EXERCISE BRIEF. Within the records below is a range that opens at the line with "(** The conditions" and closes at the line with "fp = keysetFingerprint k z kd zd) /\". Return that range word for word, both ends included, and only that range.

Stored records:
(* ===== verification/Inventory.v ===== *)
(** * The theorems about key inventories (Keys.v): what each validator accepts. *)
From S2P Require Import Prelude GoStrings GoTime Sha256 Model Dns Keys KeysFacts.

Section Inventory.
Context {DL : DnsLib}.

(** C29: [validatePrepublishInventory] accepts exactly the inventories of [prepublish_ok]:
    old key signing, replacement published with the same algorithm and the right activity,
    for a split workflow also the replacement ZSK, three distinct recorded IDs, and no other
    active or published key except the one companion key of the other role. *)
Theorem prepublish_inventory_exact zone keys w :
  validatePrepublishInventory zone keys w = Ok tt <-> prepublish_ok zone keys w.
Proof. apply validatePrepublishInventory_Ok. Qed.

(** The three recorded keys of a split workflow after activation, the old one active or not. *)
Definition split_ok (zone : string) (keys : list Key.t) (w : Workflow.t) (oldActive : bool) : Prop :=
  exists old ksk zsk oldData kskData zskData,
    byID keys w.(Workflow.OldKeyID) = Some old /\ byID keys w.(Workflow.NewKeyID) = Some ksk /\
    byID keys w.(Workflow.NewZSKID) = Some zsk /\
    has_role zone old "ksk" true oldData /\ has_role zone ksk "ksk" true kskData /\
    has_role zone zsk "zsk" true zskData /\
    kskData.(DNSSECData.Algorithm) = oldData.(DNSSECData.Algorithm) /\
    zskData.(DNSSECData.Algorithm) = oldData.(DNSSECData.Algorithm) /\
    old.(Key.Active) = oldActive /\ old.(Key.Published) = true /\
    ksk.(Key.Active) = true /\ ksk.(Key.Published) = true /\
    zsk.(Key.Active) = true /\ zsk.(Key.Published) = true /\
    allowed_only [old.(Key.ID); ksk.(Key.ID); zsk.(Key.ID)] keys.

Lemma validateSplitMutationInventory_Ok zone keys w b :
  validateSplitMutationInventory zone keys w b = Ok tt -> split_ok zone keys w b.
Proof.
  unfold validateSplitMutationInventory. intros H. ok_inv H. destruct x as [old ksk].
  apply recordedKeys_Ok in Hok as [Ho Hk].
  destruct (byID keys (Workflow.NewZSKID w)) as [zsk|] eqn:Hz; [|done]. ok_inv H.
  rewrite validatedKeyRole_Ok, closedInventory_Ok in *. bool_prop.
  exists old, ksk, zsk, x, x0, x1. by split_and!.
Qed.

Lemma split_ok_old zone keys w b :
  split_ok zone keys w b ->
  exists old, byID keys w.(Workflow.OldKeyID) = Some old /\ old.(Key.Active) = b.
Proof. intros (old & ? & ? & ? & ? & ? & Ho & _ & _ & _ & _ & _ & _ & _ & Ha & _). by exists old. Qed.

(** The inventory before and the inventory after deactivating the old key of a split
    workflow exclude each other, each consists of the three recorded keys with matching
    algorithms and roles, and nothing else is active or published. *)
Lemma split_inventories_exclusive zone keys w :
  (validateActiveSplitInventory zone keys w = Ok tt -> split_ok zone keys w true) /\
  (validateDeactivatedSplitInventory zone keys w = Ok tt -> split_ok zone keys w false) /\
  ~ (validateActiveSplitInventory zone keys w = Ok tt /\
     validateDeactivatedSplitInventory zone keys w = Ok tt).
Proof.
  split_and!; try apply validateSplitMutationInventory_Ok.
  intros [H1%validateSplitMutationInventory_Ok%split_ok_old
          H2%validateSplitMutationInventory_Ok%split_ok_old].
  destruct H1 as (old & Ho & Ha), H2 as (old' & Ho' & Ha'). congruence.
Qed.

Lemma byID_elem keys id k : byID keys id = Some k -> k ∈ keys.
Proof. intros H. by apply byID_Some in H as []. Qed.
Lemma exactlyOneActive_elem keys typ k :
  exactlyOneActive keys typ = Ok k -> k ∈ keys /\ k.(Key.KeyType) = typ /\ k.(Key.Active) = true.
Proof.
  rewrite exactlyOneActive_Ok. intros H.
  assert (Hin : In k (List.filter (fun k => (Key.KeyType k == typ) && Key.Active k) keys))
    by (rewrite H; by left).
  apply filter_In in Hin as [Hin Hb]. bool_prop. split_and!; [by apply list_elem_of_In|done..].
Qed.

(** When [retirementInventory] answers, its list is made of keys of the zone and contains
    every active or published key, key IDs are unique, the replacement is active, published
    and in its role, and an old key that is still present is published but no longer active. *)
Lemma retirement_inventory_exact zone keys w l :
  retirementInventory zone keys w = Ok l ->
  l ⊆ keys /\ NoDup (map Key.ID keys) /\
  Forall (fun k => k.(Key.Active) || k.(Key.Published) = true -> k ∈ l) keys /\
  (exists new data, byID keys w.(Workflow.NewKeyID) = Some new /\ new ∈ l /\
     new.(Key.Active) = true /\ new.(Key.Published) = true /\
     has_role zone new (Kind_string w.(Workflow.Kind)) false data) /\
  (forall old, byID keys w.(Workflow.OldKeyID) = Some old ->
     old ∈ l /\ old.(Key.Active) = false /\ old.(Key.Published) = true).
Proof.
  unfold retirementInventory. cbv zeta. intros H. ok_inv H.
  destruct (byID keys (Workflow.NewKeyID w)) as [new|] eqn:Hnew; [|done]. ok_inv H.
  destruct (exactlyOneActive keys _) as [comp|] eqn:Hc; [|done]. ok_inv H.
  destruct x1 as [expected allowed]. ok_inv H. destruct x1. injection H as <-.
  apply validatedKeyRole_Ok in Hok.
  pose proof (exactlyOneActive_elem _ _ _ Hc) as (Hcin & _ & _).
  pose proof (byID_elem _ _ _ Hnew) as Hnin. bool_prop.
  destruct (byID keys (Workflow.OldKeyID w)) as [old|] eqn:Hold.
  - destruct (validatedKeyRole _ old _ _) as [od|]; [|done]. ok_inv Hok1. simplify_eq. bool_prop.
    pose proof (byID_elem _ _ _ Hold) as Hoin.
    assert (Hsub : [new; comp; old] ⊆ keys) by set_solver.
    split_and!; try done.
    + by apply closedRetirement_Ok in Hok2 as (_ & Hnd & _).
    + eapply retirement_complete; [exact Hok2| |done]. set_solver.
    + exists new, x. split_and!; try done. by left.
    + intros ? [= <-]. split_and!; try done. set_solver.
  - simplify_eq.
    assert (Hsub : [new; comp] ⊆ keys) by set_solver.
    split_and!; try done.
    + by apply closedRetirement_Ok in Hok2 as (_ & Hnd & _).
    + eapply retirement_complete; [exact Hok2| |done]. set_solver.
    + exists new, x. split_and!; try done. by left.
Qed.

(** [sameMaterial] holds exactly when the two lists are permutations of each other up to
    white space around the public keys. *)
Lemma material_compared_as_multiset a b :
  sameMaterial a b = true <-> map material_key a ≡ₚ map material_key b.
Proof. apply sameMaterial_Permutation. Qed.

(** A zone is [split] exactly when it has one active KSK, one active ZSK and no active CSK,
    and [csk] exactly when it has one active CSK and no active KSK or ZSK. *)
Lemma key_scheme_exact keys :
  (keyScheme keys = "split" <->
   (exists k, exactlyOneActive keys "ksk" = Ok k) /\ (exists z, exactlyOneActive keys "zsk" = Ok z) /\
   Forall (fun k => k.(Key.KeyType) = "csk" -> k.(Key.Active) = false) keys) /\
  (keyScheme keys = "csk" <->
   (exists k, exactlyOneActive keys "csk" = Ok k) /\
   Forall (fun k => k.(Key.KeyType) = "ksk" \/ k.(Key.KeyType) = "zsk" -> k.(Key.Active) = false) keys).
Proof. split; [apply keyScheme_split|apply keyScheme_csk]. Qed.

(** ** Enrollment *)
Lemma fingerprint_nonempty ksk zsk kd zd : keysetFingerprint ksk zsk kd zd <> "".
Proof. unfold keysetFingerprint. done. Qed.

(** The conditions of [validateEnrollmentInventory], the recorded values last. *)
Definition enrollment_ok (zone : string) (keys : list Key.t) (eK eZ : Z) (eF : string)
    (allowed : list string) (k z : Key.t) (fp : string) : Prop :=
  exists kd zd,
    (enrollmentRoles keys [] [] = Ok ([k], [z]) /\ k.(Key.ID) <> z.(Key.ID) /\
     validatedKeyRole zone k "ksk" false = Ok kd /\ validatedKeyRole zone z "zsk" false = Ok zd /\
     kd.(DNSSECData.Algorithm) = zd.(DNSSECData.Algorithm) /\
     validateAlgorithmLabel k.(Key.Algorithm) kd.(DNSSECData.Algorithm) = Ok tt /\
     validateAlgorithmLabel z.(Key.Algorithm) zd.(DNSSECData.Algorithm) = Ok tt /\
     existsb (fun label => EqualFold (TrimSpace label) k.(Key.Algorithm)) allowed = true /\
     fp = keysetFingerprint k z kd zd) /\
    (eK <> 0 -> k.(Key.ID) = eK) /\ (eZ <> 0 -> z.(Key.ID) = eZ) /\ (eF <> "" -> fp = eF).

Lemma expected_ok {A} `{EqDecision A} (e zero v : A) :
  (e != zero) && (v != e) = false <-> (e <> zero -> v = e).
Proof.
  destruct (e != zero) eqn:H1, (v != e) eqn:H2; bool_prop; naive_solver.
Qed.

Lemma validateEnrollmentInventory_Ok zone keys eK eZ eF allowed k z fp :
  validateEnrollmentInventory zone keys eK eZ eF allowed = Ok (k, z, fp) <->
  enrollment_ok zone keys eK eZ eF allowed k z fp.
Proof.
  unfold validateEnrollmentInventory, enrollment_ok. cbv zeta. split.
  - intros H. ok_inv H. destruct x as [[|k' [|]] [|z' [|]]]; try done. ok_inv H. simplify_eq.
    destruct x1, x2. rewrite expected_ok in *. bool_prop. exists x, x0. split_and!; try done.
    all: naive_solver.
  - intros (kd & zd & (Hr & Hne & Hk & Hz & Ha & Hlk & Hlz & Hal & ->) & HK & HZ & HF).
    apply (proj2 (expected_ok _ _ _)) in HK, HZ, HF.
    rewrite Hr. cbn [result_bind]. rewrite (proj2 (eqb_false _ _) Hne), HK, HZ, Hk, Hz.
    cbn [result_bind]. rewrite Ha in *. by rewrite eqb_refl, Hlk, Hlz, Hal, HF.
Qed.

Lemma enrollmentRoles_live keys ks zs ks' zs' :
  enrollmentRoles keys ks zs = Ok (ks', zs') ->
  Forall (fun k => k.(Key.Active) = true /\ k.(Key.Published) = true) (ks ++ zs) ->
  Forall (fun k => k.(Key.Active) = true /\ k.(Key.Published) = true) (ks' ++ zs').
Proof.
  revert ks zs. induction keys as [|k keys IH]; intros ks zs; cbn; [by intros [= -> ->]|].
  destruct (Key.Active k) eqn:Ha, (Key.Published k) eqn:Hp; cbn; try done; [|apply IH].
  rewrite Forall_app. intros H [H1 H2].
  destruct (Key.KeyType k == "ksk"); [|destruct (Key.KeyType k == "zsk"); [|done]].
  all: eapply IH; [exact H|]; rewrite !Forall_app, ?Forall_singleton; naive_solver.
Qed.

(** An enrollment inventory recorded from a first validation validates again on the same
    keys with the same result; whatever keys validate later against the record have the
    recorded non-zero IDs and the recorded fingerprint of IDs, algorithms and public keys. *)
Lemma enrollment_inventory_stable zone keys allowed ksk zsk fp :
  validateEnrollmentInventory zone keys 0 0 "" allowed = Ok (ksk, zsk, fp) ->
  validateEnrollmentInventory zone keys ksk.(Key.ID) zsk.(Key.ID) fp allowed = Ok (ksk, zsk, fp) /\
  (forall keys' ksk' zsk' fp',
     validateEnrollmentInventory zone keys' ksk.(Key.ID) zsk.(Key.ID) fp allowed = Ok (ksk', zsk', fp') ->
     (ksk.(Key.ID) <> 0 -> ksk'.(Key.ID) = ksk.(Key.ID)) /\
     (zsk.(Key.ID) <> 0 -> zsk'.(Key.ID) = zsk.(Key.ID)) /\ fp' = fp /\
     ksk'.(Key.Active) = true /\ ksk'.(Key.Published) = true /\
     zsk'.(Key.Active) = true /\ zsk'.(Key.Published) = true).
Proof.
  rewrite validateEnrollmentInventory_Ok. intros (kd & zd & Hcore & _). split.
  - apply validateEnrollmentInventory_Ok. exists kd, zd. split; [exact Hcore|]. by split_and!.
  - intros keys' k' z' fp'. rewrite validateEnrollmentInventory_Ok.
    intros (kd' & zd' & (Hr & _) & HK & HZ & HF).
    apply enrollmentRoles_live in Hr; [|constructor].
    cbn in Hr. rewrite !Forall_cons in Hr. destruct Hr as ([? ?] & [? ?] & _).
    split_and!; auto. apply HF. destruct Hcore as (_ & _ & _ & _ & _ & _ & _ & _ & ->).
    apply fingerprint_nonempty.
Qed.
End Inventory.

SOLVED PROBLEM.
(** The conditions of [validateEnrollmentInventory], the recorded values last. *)
Definition enrollment_ok (zone : string) (keys : list Key.t) (eK eZ : Z) (eF : string)
    (allowed : list string) (k z : Key.t) (fp : string) : Prop :=
  exists kd zd,
    (enrollmentRoles keys [] [] = Ok ([k], [z]) /\ k.(Key.ID) <> z.(Key.ID) /\
     validatedKeyRole zone k "ksk" false = Ok kd /\ validatedKeyRole zone z "zsk" false = Ok zd /\
     kd.(DNSSECData.Algorithm) = zd.(DNSSECData.Algorithm) /\
     validateAlgorithmLabel k.(Key.Algorithm) kd.(DNSSECData.Algorithm) = Ok tt /\
     validateAlgorithmLabel z.(Key.Algorithm) zd.(DNSSECData.Algorithm) = Ok tt /\
     existsb (fun label => EqualFold (TrimSpace label) k.(Key.Algorithm)) allowed = true /\
     fp = keysetFingerprint k z kd zd) /\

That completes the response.